(** [Object.assign(target, source)] on the property lists. *)
Definition assign (target source : list (string * jsval)) : list (string * jsval) :=
  foldl (λ target p, setProperty p.1 p.2 target) target source.

(** [v.key] for any value: primitives and arrays have no such property. *)
Definition member (key : string) (v : jsval) : jsval :=
  match v with
  | Object props | Map _ props | Date _ props => getProperty key props
  | _ => Undefined
  end.

(** The replacer of [writeCacheFile]: [this_key] is [this[key]], [value]
    is what [JSON.stringify] passes (for a [Date], its [toJSON()]). The
    [__map] property is set on the [Map] itself. *)
Definition replacer (this_key value : jsval) : jsval :=
  match this_key with
  | Map entries props =>
      Map entries
          (setProperty "__map" (Array ((λ e, Array [e.1; e.2]) <$> entries)) props)
  | Date iso _ => Object [("__date", Str iso)]
  | _ => value
  end.

(** [SerializeJSONProperty] of ECMAScript with a replacer function:
    [toJSON], the replacer, then the value by its type. [None] is
    [undefined]; [fuel] bounds the nesting. *)
Fixpoint SerializeJSONProperty (fuel : nat) (replacer : jsval → jsval → jsval)
    (this_key : jsval) : option json :=
  match fuel with
  | O => None
  | S fuel =>
      let value := match this_key with Date iso _ => Str iso | _ => this_key end in
      match replacer this_key value with
      | Undefined => None
      | Null => Some JNull
      | Bool b => Some (JBool b)
      | Number n => Some (JNumber n)
      | Str s => Some (JString s)
      | Array items =>
          Some (JArray ((λ v, default JNull
                                (SerializeJSONProperty fuel replacer v)) <$> items))
      | Object props | Map _ props | Date _ props =>
          Some (JObject
                  (omap (λ p, pair p.1 <$> SerializeJSONProperty fuel replacer p.2)
                        props))
      end
  end.

(** The nesting depth of a value. *)
Fixpoint height (v : jsval) : nat :=
  match v with
  | Array items => S (max_list_with height items)
  | Object props => S (max_list_with (λ p, height p.2) props)
  | Map entries props =>
      S (Nat.max (max_list_with (λ e, Nat.max (height e.1) (height e.2)) entries)
                 (max_list_with (λ p, height p.2) props))
  | Date _ props => S (max_list_with (λ p, height p.2) props)
  | _ => O
  end.

(** [JSON.stringify(data, replacer)]. *)
Definition JSON_stringify (data : jsval) (replacer : jsval → jsval → jsval)
  : option json :=
  SerializeJSONProperty (3 * height data + 3) replacer data.

(** [writeCacheFile]: the text handed to [fs.writeFile], which refuses
    [undefined]. *)
Definition writeCacheFile (data : jsval) : error + json :=
  match JSON_stringify data replacer with
  | Some dataJson => inr dataJson
  | None => inl (TypeError "The data argument must be of type string")
  end.

(** [SameValueZero] as [Map] keys need it: objects are equal to
    themselves only. *)
Definition sameValueZero (a b : jsval) : bool :=
  match a, b with
  | Undefined, Undefined | Null, Null => true
  | Bool x, Bool y => Bool.eqb x y
  | Number x, Number y => x =? y
  | Str x, Str y => String.eqb x y
  | _, _ => false
  end.

Fixpoint mapSet (k v : jsval) (entries : list (jsval * jsval))
  : list (jsval * jsval) :=
  match entries with
  | [] => [(k, v)]
  | e :: rest =>
      if sameValueZero e.1 k then (e.1, v) :: rest else e :: mapSet k v rest
  end.

(** One element of the iterable given to [new Map]: it has to be an
    object, and its properties [0] and [1] are the key and the value. *)
Definition entryOf (item : jsval)   : error + jsval * jsval :=
  match item with
  | Array l => inr (default Undefined (l !! 0%nat), default Undefined (l !! 1%nat))
  | Object props | Map _ props | Date _ props =>
      inr (getProperty "0" props, getProperty "1" props)
  | _ => inl (TypeError "Iterator value is not an entry object")
  end.

Fixpoint mapOf (items : list jsval) (entries : list (jsval * jsval))
  : error + list (jsval * jsval) :=
  match items with
  | [] => inr entries
  | item :: rest =>
      match entryOf item with
      | inl e => inl e
      | inr kv => mapOf rest (mapSet kv.1 kv.2 entries)
      end
  end.

(** [new Map(iterable)], the entries of the new map. *)
Definition newMap (iterable : jsval) : error + list (jsval * jsval) :=
  match iterable with
  | Array items => mapOf items []
  | Map entries _ => mapOf ((λ e, Array [e.1; e.2]) <$> entries) []
  | Str s => inl (TypeError "Iterator value is not an entry object")
  | _ => inl (TypeError "object is not iterable")
  end.
Lemma token_of_line_format_word t : token_of_line (format_word t) = t.
Proof.
  unfold token_of_line, format_word. cbn [app skipn].
  rewrite length_app. cbn [length lit].
  replace (length t + 14 - 14)%nat with (length t + 0)%nat by lia.
  rewrite firstn_app_2. cbn [firstn]. apply app_nil_r.
Qed.

Lemma map_token_of_line W : map token_of_line (map format_word W) = W.
Proof.
  rewrite map_map. rewrite <- (map_id W) at 2.
  apply map_ext. apply token_of_line_format_word.
Qed.

(** * The claims *)

Lemma split_well_separated pieces trail :
  well_separated pieces = true -> is_blank trail = true ->
  split (assemble pieces trail) = map snd pieces.
Proof.
  destruct pieces as [|[sp t] ps]; intros Hps Htr.
  - unfold split. now rewrite split_from_separated.
  - simpl in Hps. apply andb_prop in Hps as [Hp Hps].
    apply andb_prop in Hp as [Hsp Ht].
    unfold split, assemble. cbn [flat_map fst snd map].
    rewrite <- !app_assoc, split_from_blank_start by assumption.
    pose proof Ht as Ht'. unfold is_token in Ht'.
    apply andb_prop in Ht' as [_ Hw].
    rewrite split_from_word by assumption. cbn [app].
    fold (assemble ps trail). rewrite split_from_separated by assumption.
    now rewrite is_token_flush.
Qed.

(** What [read_words] gives for a file that opens and decodes: the split of
    its full contents, and nothing written. *)
Lemma read_words_text w path c out :
  fs w path = Text c -> read_words path w out = (out, Ok (split c)).
Proof.
  intros H. unfold read_words, bind, open. rewrite H. cbn [read].
  unfold ret. now rewrite split_universal_newlines.
Qed.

▶ **What is expected**: Among the entries above, the line containing "unfold token_of_line, format_word.", the line containing "pose proof Ht", and all lines between them are to be restated word for word; nothing else belongs in the reply.

▶ **Response to this exercise**:
  unfold token_of_line, format_word. cbn [app skipn].
  rewrite length_app. cbn [length lit].
  replace (length t + 14 - 14)%nat with (length t + 0)%nat by lia.
  rewrite firstn_app_2. cbn [firstn]. apply app_nil_r.
Qed.

Lemma map_token_of_line W : map token_of_line (map format_word W) = W.
Proof.
  rewrite map_map. rewrite <- (map_id W) at 2.
  apply map_ext. apply token_of_line_format_word.
Qed.

(** * The claims *)

Lemma split_well_separated pieces trail :
  well_separated pieces = true -> is_blank trail = true ->
  split (assemble pieces trail) = map snd pieces.
Proof.
  destruct pieces as [|[sp t] ps]; intros Hps Htr.
  - unfold split. now rewrite split_from_separated.
  - simpl in Hps. apply andb_prop in Hps as [Hp Hps].
    apply andb_prop in Hp as [Hsp Ht].
    unfold split, assemble. cbn [flat_map fst snd map].
    rewrite <- !app_assoc, split_from_blank_start by assumption.
    pose proof Ht as Ht'. unfold is_token in Ht'.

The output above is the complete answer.